BY ALISE CHAFFINS
While driving or walking through the neighborhoods of Morgantown, you may have seen colorful yard signs declaring “Proud Ally.”
Whenever there is a discussion about what it means to be a good ally to a marginalized group, it is important to ask those who are a part of that group. Certainly, there is more to it than a rainbow sign.
In honor of Pride Month, The Dominion Post reached out to local members of the LGBTQ+ community, to ask what allyship means to them.
“When I think of an ally, I don’t think of people holding signs during marches and getting pepper sprayed by police,” Morgantown chef Andy Mistead said. “I think of the neighbors who fly Pride flags, the people willing to seek understanding with an open view of the world and want to make it a better place. Those who are willing to confront their privilege and acknowledge that life is not as easy for folks like me.
“Most importantly, I look for those people willing to step up in their daily lives — correct others when I’m misgendered, go to the bathroom with me if I feel unsafe, vote for people who are not dangerous to my community. Being an ally, to me, doesn’t have to be heroic, I just want to be seen as a fellow human.”
Anna Hicks, of Fairmont, had similar thoughts.
“An ally is someone who speaks up on behalf of LGBTQ+ folks even when they’re the only one in the room who has that opinion,” Hicks said. “It’s easy to be an ally in an already-supportive space like Pride; it’s much more difficult and a much truer example of allyship when you are surrounded by folks who don’t already agree with you.
“I think of my mom at her conservative church; even though she may be the only person in the room who’s an ally (and there are definitely no out queer folks around), she always speaks up to challenge homophobic and transphobic rhetoric.”
Action is key, Morgantown resident Courtney Rose said — but it doesn’t have to be loud.
“For me, an impactful ally is a quiet role. Going to parades and marches is appreciated, but advocating for the community through small everyday interactions means so much more to me.
“Carrying the weight of micro-aggressions in everyday life as a queer person is exhausting, and if an ally can lift that weight for even a second, it’s a relief.”
Rose detailed some of the seemingly small actions that make a big difference.
“… This could be anything from correcting when someone is misgendered, calling out homophobic jokes, getting educated (and not at the expense of a queer person), voting in our best interest, identifying their privilege, and being open to hearing us and our experience. These are not loud acts, but they make a big impact.”
Trans advocate and press relations manager for Advocates for Trans Equality Ash Orr was pointed in his definition — and that definition requires a voice.
“If you claim to be an ally, you cannot simply stand by and watch,” Orr said. “You must speak up. Now, more than ever, it is crucial to vocally support trans rights and oppose the attacks on the trans community.
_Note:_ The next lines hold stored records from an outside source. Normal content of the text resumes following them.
(* ===== verification/Fileutil.v ===== *)
(** * The command line tool (src/src/rpc/fileutil.cc)

    [main] as a function of the command line and of what is around it: the
    files it can read and write, and the answers of the server it connects
    to.  It returns the exit status and what it did, in order.  [stdio]
    functions on a stream that could not be opened, and the address of the
    first element of an empty vector, are undefined. *)

From S2P Require Import Prelude CppString Posix FileBlockStore Rpc RemoteBlockStore.
From Stdlib Require Import ZArith Lia Ascii.
From stdpp Require Import base gmap strings fin_maps numbers list.

Local Open Scope Z_scope.

Module Fileutil.

Inductive arg : Type := AStr (s : string) | ARaw (l : list Z) | AU16 (n : Z).

Inductive usage : Type := UsageMain | UsageGet | UsagePut | UsageRemove | UsageAddpeer.

Inductive action : Type :=
  | Usage (u : usage)
  | Connect (host : string) (port : Z)
  | Call (name : string) (args : list arg)
  | WriteFile (path : string) (contents : list Z)
  | Uploading (size : Z)
  | Returned (b : bool)
  | Unknown (cmd : string).

(** The surroundings: [fopen(path, "rb")] with the contents, whether
    [fopen(path, "wb")] succeeds, and what the calls return. *)
Record world : Type := World {
  readable : string -> option (list Z);
  writable : string -> bool;
  get_answer : string -> list Z;
  bool_answer : string -> list arg -> bool
}.

Definition fopen_rb (w : world) (path : string) : outcome (list Z) := deref (readable w (c_str path)).

Definition fopen_wb (w : world) (path : string) : outcome unit :=
  if writable w (c_str path) then Ok tt else Fault NullDeref.

Definition do_get (w : world) (key dest : string) : outcome (Z * list action) :=
  let ref := get_answer w key in
  _ ← fopen_wb w dest;
  Ok (0, [Call "get" [AStr key]; WriteFile dest ref]).

Definition do_put (w : world) (src key : string) : outcome (Z * list action) :=
  data ← fopen_rb w src;
  _ ← first_element data;
  let args := [AStr key; ARaw data] in
  Ok (0, [Uploading (Z.of_nat (length data)); Call "put" args; Returned (bool_answer w "put" args)]).

Definition do_call (w : world) (name : string) (args : list arg) : outcome (Z * list action) :=
  Ok (0, [Call name args; Returned (bool_answer w name args)]).

(** The commands, given the arguments that follow the command's name. *)
Definition command (w : world) (cmd : string) (rest : list string) : outcome (Z * list action) :=
  if bool_decide (cmd = "get"%string) then
    match rest with
    | key :: dest :: _ => do_get w key dest
    | _ => Ok (1, [Usage UsageGet])
    end
  else if bool_decide (cmd = "put"%string) then
    match rest with
    | src :: key :: _ => do_put w src key
    | _ => Ok (1, [Usage UsagePut])
    end
  else if bool_decide (cmd = "remove"%string) then
    match rest with
    | key :: _ => do_call w "remove" [AStr key]
    | _ => Ok (1, [Usage UsageRemove])
    end
  else if bool_decide (cmd = "addpeer"%string) then
    match rest with
    | hostb :: portb :: _ => do_call w "addpeer" [AStr hostb; AU16 (to_u16 (atoi portb))]
    | _ => Ok (1, [Usage UsageAddpeer])
    end
  else Ok (1, [Unknown cmd]).

(** [argv] includes the name of the program. *)
Definition main (w : world) (argv : list string) : outcome (Z * list action) :=
  match argv with
  | _ :: host :: port :: cmd :: rest =>
      '(status, acts) ← command w cmd rest;
      Ok (status, Connect host (to_u16 (atoi port)) :: acts)
  | _ => Ok (1, [Usage UsageMain])
  end.

Definition is_call (a : action) : bool := match a with Call _ _ => true | _ => false end.

Definition called (acts : list action) : list string :=
  omap (fun a => match a with Call name _ => Some name | _ => None end) acts.

End Fileutil.

Module FileutilProps.
Import Fileutil.

Definition names : list string := ["get"; "put"; "remove"; "addpeer"]%string.

Lemma command_cases w cmd rest st acts :
  command w cmd rest = Ok (st, acts) ->
  (st = 0 /\ called acts = [cmd] /\ cmd ∈ names) \/ (st = 1 /\ called acts = [] /\ length acts = 1%nat).
Proof.
  unfold command, do_get, do_put, do_call, fopen_wb, fopen_rb, first_element.
  intros H. repeat case_bool_decide; subst; destruct rest as [|x [|y rest]]; inv_ok; simpl;
    try (right; by split_and!); try (left; split_and!; [done|done|set_solver]).
Qed.

(** The arguments the command line stands for: the key, the key and the contents
    of the source file, or the address of the peer, whose port is 16 bits. *)
Definition arguments (w : world) (argv : list string) (name : string) : option (list arg) :=
  x ← argv !! 4%nat;
  if bool_decide (name = "put"%string) then
    key ← argv !! 5%nat; data ← readable w (c_str x); Some [AStr key; ARaw data]
  else if bool_decide (name = "addpeer"%string) then
    port ← argv !! 5%nat; Some [AStr x; AU16 (to_u16 (atoi port))]
  else Some [AStr x].

Lemma command_arguments w prog host port cmd rest st acts name args :
  command w cmd rest = Ok (st, acts) -> Call name args ∈ acts ->
  arguments w (prog :: host :: port :: cmd :: rest) name = Some args.
Proof.
  unfold command, do_get, do_put, do_call, fopen_rb, deref, arguments. intros Hrun Hin.
  repeat case_bool_decide; destruct rest as [|x [|y rest]]; inv_ok;
    repeat (apply elem_of_cons in Hin as [Hin|Hin]; simplify_eq/=); try (by apply elem_of_nil in Hin); try done.
  destruct (readable w (c_str x)); [|done]. by simplify_eq/=.
Qed.

Lemma command_no_connect w cmd rest st acts host port :
  command w cmd rest = Ok (st, acts) -> Connect host port ∉ acts.
Proof.
  unfold command, do_get, do_put, do_call. intros Hrun Hin.
  repeat case_bool_decide; destruct rest as [|x [|y rest]]; inv_ok; set_solver.
Qed.

(** C18. The exit status tells what happened: it is 0 exactly when the tool made
    one call, under the name of the command it was given and with the arguments
    that follow it, and 1 when it only printed a message; without at least
    three arguments it does not even connect; it connects to the host given
    first, at the number given second, truncated to 16 bits, and the port of
    [addpeer] is the last argument, truncated to 16 bits. *)
Theorem exit_status (w : world) (argv : list string) (st : Z) (acts : list action)
  (Hrun : main w argv = Ok (st, acts)) :
  (st = 0 /\ (exists cmd, argv !! 3%nat = Some cmd /\ called acts = [cmd] /\ cmd ∈ names) \/
   st = 1 /\ called acts = []) /\
  ((length argv < 4)%nat -> st = 1 /\ acts = [Usage UsageMain]) /\
  (forall host port, Connect host port ∈ acts ->
     argv !! 1%nat = Some host /\ exists s, argv !! 2%nat = Some s /\ port = to_u16 (atoi s)) /\
  (forall name args, Call name args ∈ acts -> arguments w argv name = Some args).
Proof.
  unfold main in Hrun. destruct argv as [|prog [|host [|port [|cmd rest]]]]; inv_ok;
    try (split_and!; [right; done|done| |]; intros h p Hin; set_solver).
  destruct a as [st' acts']. inv_ok. pose proof (command_cases _ _ _ _ _ Ha) as Hc. split_and!.
  - destruct Hc as [(-> & Hn & Hin)|(-> & Hn & _)]; [left|right]; simpl; rewrite Hn; [|done].
    split; [done|]. by exists cmd.
  - simpl. lia.
  - intros h p [Heq|Hin]%elem_of_cons; [injection Heq as -> ->; eauto|].
    by destruct (command_no_connect _ _ _ _ _ h p Ha).
  - intros name args [?|Hin]%elem_of_cons; [done|]. by eapply command_arguments.
Qed.

Lemma register_other {W} `{Posix W} fuel bsid (funcs : gmap string (RemoteBlockStore.handler (W := W))) name :
  name ∈ names -> RemoteBlockStore.RegisterRemoteBlockStore fuel bsid funcs !! name = funcs !! name.
Proof.
  intros Hname.
  assert (forall m, RemoteBlockStore.MakeString (RemoteBlockStore.method_name m) bsid <> name) as Hne.
  { intros m. rewrite RemoteFacts.MakeString_whole. intros <-. destruct m; simpl in Hname; set_solver. }
  unfold RemoteBlockStore.RegisterRemoteBlockStore, RemoteBlockStore.methods. cbn [foldl].
  by rewrite !lookup_insert_ne by apply Hne.
Qed.

Lemma register_all_other {W} `{Posix W} fuel bsids name : forall (funcs : gmap string (RemoteBlockStore.handler (W := W))),
  name ∈ names -> RemoteBlockStore.register_all fuel bsids funcs !! name = funcs !! name.
Proof.
  induction bsids as [|b bsids IH]; intros funcs Hname; [done|].
  unfold RemoteBlockStore.register_all in *. cbn [foldl]. rewrite IH by done. by apply register_other.
Qed.

(** Nobody serves these names: a server that publishes block stores, however
    many, answers every call of the tool by dropping the connection. *)
Theorem names_not_served {W St : Type} `{Posix W} (fuel : nat) (bsids : list Z)
    (adapt : RemoteBlockStore.handler (W := W) -> Rpc.RPCFunc St) (id : Z) (name : string) (args : list Z)
  (Hname : name ∈ names) :
  Rpc.request_task (adapt <$> RemoteBlockStore.register_all fuel bsids ∅) id name args = Rpc.TDisconnect.
Proof.
  unfold Rpc.request_task. rewrite lookup_fmap.
  enough (RemoteBlockStore.register_all (W := W) fuel bsids ∅ !! name = None) as -> by done.
  by rewrite register_all_other.
Qed.

(** Storing an empty file is not possible: the tool takes the address of the
    first element of an empty vector. *)
Theorem empty_upload_faults (w : world) (prog host port src key : string) (rest : list string)
  (Hempty : readable w (c_str src) = Some []) :
  main w (prog :: host :: port :: "put"%string :: src :: key :: rest) = Fault OutOfBounds.
Proof. unfold main, command. simpl. unfold do_put, fopen_rb. by rewrite Hempty. Qed.

(** ** Witnesses *)

Definition world0 : world :=
  World (fun p => if bool_decide (p = "f"%string) then Some [1; 2] else Some []) (fun _ => true)
        (fun _ => [7]) (fun _ _ => true).

Definition argv_addpeer : list string := ["fileutil"; "localhost"; "70000"; "addpeer"; "b"; "65537"]%string.

Lemma exit_status_witness :
  (exists s, argv_addpeer !! 2%nat = Some s /\ 4464 = to_u16 (atoi s)) /\
  arguments world0 argv_addpeer "addpeer" = Some [AStr "b"; AU16 1].
Proof.
  destruct (exit_status world0 argv_addpeer 0
    [Connect "localhost" 4464; Call "addpeer" [AStr "b"; AU16 1]; Returned true])
    as (_ & _ & Hconn & Hcall).
  - vm_compute. reflexivity.
  - split; [|apply Hcall; right; left]. apply (Hconn "localhost"%string). left.
Defined.

Lemma names_not_served_witness :
  Rpc.request_task (St := unit) ((fun _ _ st => Ok ([], st)) <$> RemoteBlockStore.register_all (W := MemFs.mem) 3 [7; 9] ∅)
    0 "get" [] = Rpc.TDisconnect.
Proof.
  apply (names_not_served 3 [7; 9] (fun _ _ st => Ok ([], st)) 0 "get" []).
  left.
Defined.

Lemma empty_upload_faults_witness :
  main world0 ["fileutil"; "localhost"; "80"; "put"; "empty"; "k"]%string = Fault OutOfBounds.
Proof. apply (empty_upload_faults world0). reflexivity. Defined.

End FileutilProps.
“Allies need to challenge disinformation wherever they encounter it — on social media, at family gatherings, or during workplace conversations.”
That voice must carry over to the ballot box, as well, Orr said.
“Those who truly care about the trans community need to reach out to legislators pushing these harmful anti-trans bills and demand an end to them. Allies must affirm trans lives, fostering dialogues that embrace gender diversity and counter gender policing.”
Allyship is necessary everywhere — whether it be “at local school board hearings, city halls, or state legislatures.”
Standing alongside the LGBTQ+ in its fights for equity foster change, Orr said — and understanding.
“As allies, you can make a difference — your trans friends and family are listening, and we need you to speak up and stand with us, showing that trans people deserve to live in peace just like everyone else.”
DeeDee McIntosh sees allyship as something important not only for those outside of the LGBTQ community, but for those within as well.
“I am a binary transgender woman, and while that’s important to me personally, it can’t stop there,” McIntosh said. “The journey to be who I am was long, but the road was paved by so many gay, lesbian, bi and trans people who fought many battles socially, culturally, politically and medically for me to get here. These are my allies, along with those who are not any of those who know we are each individuals, and no one has the right to take that away.”
McIntosh said that means speaking out, speaking up, and protecting others from harm. It’s about being, and creating, a safe space for people to flourish as their authentic selves.
Allyship is constant, McIntosh added — it’s not something that one can turn on and off.
“I never leave home without a Pride flag pin … more so others can see they are with someone who cares, who says they aren’t alone.
“I show Pride by being proud. I am LGBTQ. I am a trans woman. And I am ally for all.”